Uzmanın deneyimi ve sezgisi doğrusal olmayan nesneleri dengelemede önemli bir rol oynar. Deneyimli bir dengeleyici doğrusal olmama belirtilerini tanıyabilir, uygun bir yöntem seçebilir ve bunu belirli duruma uyarlayabilir. Titreşim spektrumlarını analiz etmek, nesnenin çalışma parametreleri değiştikçe titreşim değişikliklerini gözlemlemek ve rotorun tasarım özelliklerini göz önünde bulundurmak, doğru kararlar almaya ve istenen sonuçlara ulaşmaya yardımcı olur.

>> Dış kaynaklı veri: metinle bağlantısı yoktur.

(* ===== verification/Send.v ===== *)
(** * Sending: [sendMessage] and [inject] of [pkg/bus/store.go]

    Both plan a complete acceptance record, hand it to an optional durability
    barrier, and only then change the store.  The barrier ([commit], given by
    the SQLite store, absent in the in-memory store) is an argument: it may
    refuse with an error, or accept and name the message whose push receipts
    are to be recorded. *)
From stdpp Require Import gmap strings list.
From Stdlib Require Import ZArith Lia Ascii.
From S2P Require Import Prelude GoBase Json Types Config Auth Ring State Push Inbox Observe Structure Sweep Conversations.

(** The unit separator, byte 0x1f. *)
Definition unit_separator : string := String "031"%char ε.

Definition dedupeKey (from to requestID : string) : string :=
  from +:+ unit_separator +:+ to +:+ unit_separator +:+ requestID.

Module SendAcceptance.
Record t := mk {
  message : Message.t;
  conversation : Conversation.t;
  conversationPos : Z;
  nextConversationID : Z;
  nextMessageID : Z;
  idempotencyKey : string;
  idempotency : option IdempotencyEntry.t;
  inboxEvent : option InboxEvent.t;
  pushURL : string;
  pushPayload : option json }.
End SendAcceptance.

Definition Commit : Type := option (SendAcceptance.t → result Error.t (option string)).

(** The barrier's answer; without a barrier the acceptance stands. *)
Definition run_commit (commit : Commit) (a : SendAcceptance.t) : result Error.t (option string) :=
  match commit with Some f => f a | None => Ok None end.

(** ** Wire forms *)

Definition omit_empty (key value : string) : list (string * json) :=
  if is_empty value then [] else [(key, JString value)].

Definition attachment_json (a : Attachment.t) : json :=
  JObj (("url"%stdpp, JString (Attachment.URL a))
    :: omit_empty "name"%stdpp (Attachment.Name a)
    ++ omit_empty "content_type"%stdpp (Attachment.ContentType a)
    ++ (if Attachment.Size a =? 0 then [] else [("size"%stdpp, JInt (Attachment.Size a))])
    ++ omit_empty "sha256"%stdpp (Attachment.SHA256 a)).

(** The callback body; [attachments] only on direct sends. *)
Definition push_payload (m : Message.t) (with_attachments : bool) : json :=
  JObj ([("message_id"%stdpp, JString (Message.MessageID m));
         ("request_id"%stdpp, JString (Message.RequestID m));
         ("type"%stdpp, JString (MessageType_string (Message.Typ m)));
         ("from"%stdpp, JString (Message.From m));
         ("conversation_id"%stdpp, JString (Message.ConversationID m));
         ("body"%stdpp, JString (Message.Body m));
         ("meta"%stdpp, Message.Meta m)]
        ++ (if with_attachments
            then [("attachments"%stdpp, JArr (attachment_json <$> Message.Attachments m))] else [])
        ++ [("created_at"%stdpp, JTime (Message.CreatedAt m))]).

Definition message_data (m : Message.t) : json :=
  JObj [("message_id"%stdpp, JString (Message.MessageID m));
        ("type"%stdpp, JString (MessageType_string (Message.Typ m)));
        ("from"%stdpp, JString (Message.From m));
        ("to"%stdpp, JString (Message.To m));
        ("conversation_id"%stdpp, JString (Message.ConversationID m));
        ("body"%stdpp, JString (Message.Body m));
        ("created_at"%stdpp, JTime (Message.CreatedAt m))].

Definition injection_data (identity : string) (m : Message.t) (now : Time) : json :=
  JObj [("identity"%stdpp, JString identity);
        ("message_id"%stdpp, JString (Message.MessageID m));
        ("conversation_id"%stdpp, JString (Message.ConversationID m));
        ("to"%stdpp, JString (Message.To m));
        ("body"%stdpp, JString (Message.Body m));
        ("at"%stdpp, JTime now)].

Section send.
Context (E : Static).

(** ** Steps the two operations share *)

(** The callback of an active target in push mode. *)
Definition push_callback (target : Agent.t) : option string :=
  let url := TrimSpace (Agent.CallbackURL target) in
  if bool_decide (Agent.Mode target = AgentModePush) && negb (is_empty url) then Some url else None.

(** The assignments right after the barrier. *)
Definition install (a : SendAcceptance.t) (s : Store) : Store :=
  let m := SendAcceptance.message a in
  let conv := SendAcceptance.conversation a in
  let cid := Conversation.ConversationID conv in
  let s := set_nextConversationID (SendAcceptance.nextConversationID a) s in
  let s := set_nextMessageID (SendAcceptance.nextMessageID a) s in
  let s := set_conversations (<[cid := conv]> (conversations s)) s in
  let s := set_messages (<[Message.MessageID m := m]> (messages s)) s in
  set_conversationMessages
    (<[cid := conversation_messages s cid ++ [Message.MessageID m]]> (conversationMessages s)) s.

Definition append_event (to : string) (evt : option InboxEvent.t) (s : Store) : Store :=
  match evt with Some e => appendInboxLocked E to e s | None => s end.

(** The job that could not be scheduled, with the reason. *)
Definition schedule_push (a : SendAcceptance.t) (receipt : option string) (s : Store)
    : option PushJob.t * string * Store :=
  match SendAcceptance.pushPayload a with
  | Some payload =>
      if is_empty (SendAcceptance.pushURL a) then (None, ε, s) else
      let job := PushJob.mk (SendAcceptance.pushURL a) payload receipt in
      let '(failure, s) := enqueuePushJobLocked E job s in
      if is_empty failure then (None, ε, s) else (Some job, failure, s)
  | None => (None, ε, s)
  end.
Lemma sendMessage_step commit o now input s :
  nextMessageID s < max_int64 → nextConversationID s < max_int64 → sinv E s →
  step_ok E now (sweep_events o + 1) s (sendMessage E commit o now input s).1.1.
Proof.
  intros Hm Hc Hs. pose proof (sweep_step E o now s Hs) as Hsw.
  pose proof (st_nonneg _ _ _ _ _ Hsw) as Hk.
  destruct (sweepLocked_frame E o now s) as [Hn1 Hn2 _ _].
  destruct (sendMessage_cases commit o now input s) as [e|r e Hr|r t d|r t a rc Hr Ht Hd Hp _]; cbn [fst].
  - eapply step_weaken; [|by apply step_refl]. lia.
  - eapply step_weaken; [|exact Hsw]. lia.
  - eapply step_weaken; [|exact Hsw]. lia.
  - eapply step_trans; [exact Hsw|]. intros Hs1.
    generalize dependent (sweepLocked E o now s). intros s1 _ Hn1 Hn2 Ht Hd Hp Hs1.
    destruct (send_target_spec _ _ _ Ht) as [Htg _].
    destruct (send_plan_spec now input r t s1 a) as [Ha (cid & conv & _ & _ & _ & Hkey & _)];
      [apply Hs1|by eapply send_request_type|done|done|].
    apply (step_trans E now 1 0 s1 (send_apply E now a s1)).
    + apply send_apply_step; [done|congruence|congruence| |done].
      rewrite Hkey. by apply send_duplicate_None.
    + intros Hs2. apply push_frame_step; [apply push_tail_frame|done].
Qed.

(** The caller's part of a request. *)
Lemma send_request_fields input r :
  send_request E input = Ok r →
  sr_from r = TrimSpace (SendMessageInput.From input) ∧
  sr_to r = TrimSpace (SendMessageInput.To input) ∧
  sr_requestID r = TrimSpace (SendMessageInput.RequestID input) ∧
  sr_body r = TrimSpace (SendMessageInput.Body input) ∧
  acceptsName E (sr_from r) = true ∧ acceptsName E (sr_to r) = true.
Proof.
  unfold send_request. cbv zeta. intros H.
  case_bool; [|done]. destruct (acceptsName E _) eqn:Eto; [|done].
  case_bool; [|done]. destruct (acceptsName E (TrimSpace (SendMessageInput.From input))) eqn:Efr; [|done].
  do 2 (case_bool; [|done]). case_match; [|done]. by injection H as <-.
Qed.

(** The receipt an accepted send leaves. *)
Lemma send_apply_receipt now a s d :
  SendAcceptance.idempotency a = Some d →
  idempotency (send_apply E now a s) !! SendAcceptance.idempotencyKey a = Some d.
Proof.
  intros Hd. unfold send_apply. cbv zeta.
  rewrite (of_idem _ _ (publishLocked_frame E _ _ _ _ _ _)), (if_idem _ _ (append_event_frame _ _ _)), Hd.
  cbn. by rewrite lookup_insert_eq.
Qed.

(** [inject] by cases. *)
Inductive inject_case (commit : Commit) (o : Order) (now : Time) (input : InjectInput.t)
    (s : Store) : Store * result Error.t Message.t * option (string * string) → Prop :=
| inject_invalid e : inject_request E input = Err e → inject_case commit o now input s (s, Err e, None)
| inject_refused q e :
    inject_request E input = Ok q →
    inject_case commit o now input s (sweepLocked E o now s, Err e, None)
| inject_accepted identity body to a receipt :
    inject_request E input = Ok (identity, body, to) →
    inject_plan E now input identity body to (sweepLocked E o now s) = Ok a →
    run_commit commit a = Ok receipt →
    inject_case commit o now input s
      ((push_tail a receipt (inject_apply E now identity a (sweepLocked E o now s))).2,
       Ok (SendAcceptance.message a),
       (push_tail a receipt (inject_apply E now identity a (sweepLocked E o now s))).1).

Lemma inject_cases commit o now input s :
  inject_case commit o now input s (inject E commit o now input s).
Proof.
  unfold inject. destruct (inject_request E input) as [[[identity body] to]|e] eqn:Er;
    [|by apply inject_invalid].
  cbv zeta. destruct (inject_plan E now input identity body to _) as [a|e] eqn:Ep;
    [|by eapply inject_refused].
  destruct (run_commit commit a) as [receipt|e] eqn:Ec; [|by eapply inject_refused].
  pose proof (inject_accepted commit o now input s identity body to a receipt Er Ep Ec) as H.
  revert H. unfold push_tail.
  destruct (schedule_push E a receipt _) as [[failed reason] s1].
  by destruct (finishAcceptance failed reason s1).
Qed.

Lemma inject_step commit o now input s :
  nextMessageID s < max_int64 → nextConversationID s < max_int64 → sinv E s →
  step_ok E now (sweep_events o + 2) s (inject E commit o now input s).1.1.
Proof.
  intros Hm Hc Hs. pose proof (sweep_step E o now s Hs) as Hsw.
  pose proof (st_nonneg _ _ _ _ _ Hsw) as Hk.
  destruct (sweepLocked_frame E o now s) as [Hn1 Hn2 _ _].
  destruct (inject_cases commit o now input s) as [e|q e|identity body to a rc Hr Hp _]; cbn [fst].
  - eapply step_weaken; [|by apply step_refl]. lia.
  - eapply step_weaken; [|exact Hsw]. lia.
  - eapply step_trans; [exact Hsw|]. intros Hs1.
    generalize dependent (sweepLocked E o now s). intros s1 _ Hn1 Hn2 Hp Hs1.
    destruct (inject_plan_spec now input identity body to s1 a) as [Ha _]; [apply Hs1|done|].
    apply (step_trans E now 2 0 s1 (inject_apply E now identity a s1)).
    + apply inject_apply_step; [done|congruence|congruence|done].
    + intros Hs2. apply push_frame_step; [apply push_tail_frame|done].
Qed.

End spec.

(** ** The frame of an accepted send

    [send_frame] lists, field by field, the store an accepted [sendMessage]
    leaves: what the message adds to each of them, and that the others are
    unchanged.  It is written from the request and the swept store alone; the
    lemmas below show that [send_plan], [send_apply] and the push tail of
    [Send.v] establish it. *)

(** *** What the frame says of each part *)

(** Who joins a conversation with participants [ps], in order. *)
Definition joining (from to : string) (ps : list string) : list string :=
  let present := TrimSpace <$> ps in
  (if decide (from ∈ present) then [] else [from]) ++
  (if decide (to ∈ from :: present) then [] else [to]).

(** The record of conversation [cid] after a message between [from] and [to]. *)
Record conversation_after (from to cid : string) (now : Time) (s : Store) (conv : Conversation.t)
    : Prop := {
  ca_id : Conversation.ConversationID conv = cid;
  ca_count : Conversation.MessageCount conv = Z.of_nat (length (conversation_messages s cid)) + 1;
  ca_last : Conversation.LastMessageAt conv = now;
  ca_rest : match conversations s !! cid with
    | Some c => Conversation.Title conv = Conversation.Title c ∧
        Conversation.CreatedAt conv = Conversation.CreatedAt c ∧
        Conversation.Meta conv = Conversation.Meta c ∧
        Conversation.Status conv =
          (if decide (Conversation.Status c = ε) then active_status else Conversation.Status c) ∧
        Conversation.Participants conv =
          Conversation.Participants c ++ joining from to (Conversation.Participants c)
    | None => Conversation.Title conv = ε ∧ Conversation.CreatedAt conv = now ∧
        Conversation.Meta conv = JNull ∧ Conversation.Status conv = active_status ∧
        Conversation.Participants conv = [from; to]
    end }.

Doğrusal Nesneler İçin Tasarlanmış Bir Araç Kullanarak Doğrusal Olmayan Nesneleri Nasıl Dengeleyebilirsiniz
Bu iyi bir soru. Bu tür nesneleri dengelemek için benim kişisel yöntemim mekanizmayı onarmakla başlar: yatakları değiştirmek, çatlakları kaynaklamak, cıvataları sıkmak, ankrajları veya titreşim izolatörlerini kontrol etmek ve rotorun hareketsiz yapısal elemanlara sürtünmediğini doğrulamak.
Sonra, rezonans frekanslarını belirlerim, çünkü rezonansa yakın hızlarda bir rotoru dengelemek imkansızdır. Bunu yapmak için, rezonans belirleme için etki yöntemini veya bir rotor yavaşlama grafiğini kullanırım.
Daha sonra sensörün mekanizma üzerindeki konumunu belirliyorum: dikey, yatay veya açılı.
Deneme çalıştırmalarından sonra cihaz düzeltici yüklerin açısını ve ağırlığını gösterir. Düzeltici yük ağırlığını yarıya indiririm ancak rotor yerleşimi için cihaz tarafından önerilen açıları kullanırım. Düzeltmeden sonra kalan titreşim hala kabul edilebilir seviyeyi aşarsa, başka bir rotor çalıştırması gerçekleştiririm. Doğal olarak, bu daha fazla zaman alır ancak sonuçlar bazen ilham vericidir.
Dönen Ekipmanları Dengelemenin Sanatı ve Bilimi
Dönen ekipmanı dengelemek, bilim ve sanat unsurlarını birleştiren karmaşık bir işlemdir. Doğrusal nesneler için dengeleme, nispeten basit hesaplamalar ve standart yöntemler içerir. Ancak doğrusal olmayan nesnelerle çalışmak, rotor dinamikleri hakkında derin bir anlayış, titreşim sinyallerini analiz etme yeteneği ve en etkili dengeleme stratejilerini seçme becerisi gerektirir.
Deneyim, sezgi ve sürekli beceri geliştirme, bir dengeleyiciyi zanaatının gerçek bir ustası yapan şeydir. Sonuçta, dengelemenin kalitesi yalnızca ekipman operasyonunun verimliliğini ve güvenilirliğini belirlemekle kalmaz, aynı zamanda insanların güvenliğini de sağlar.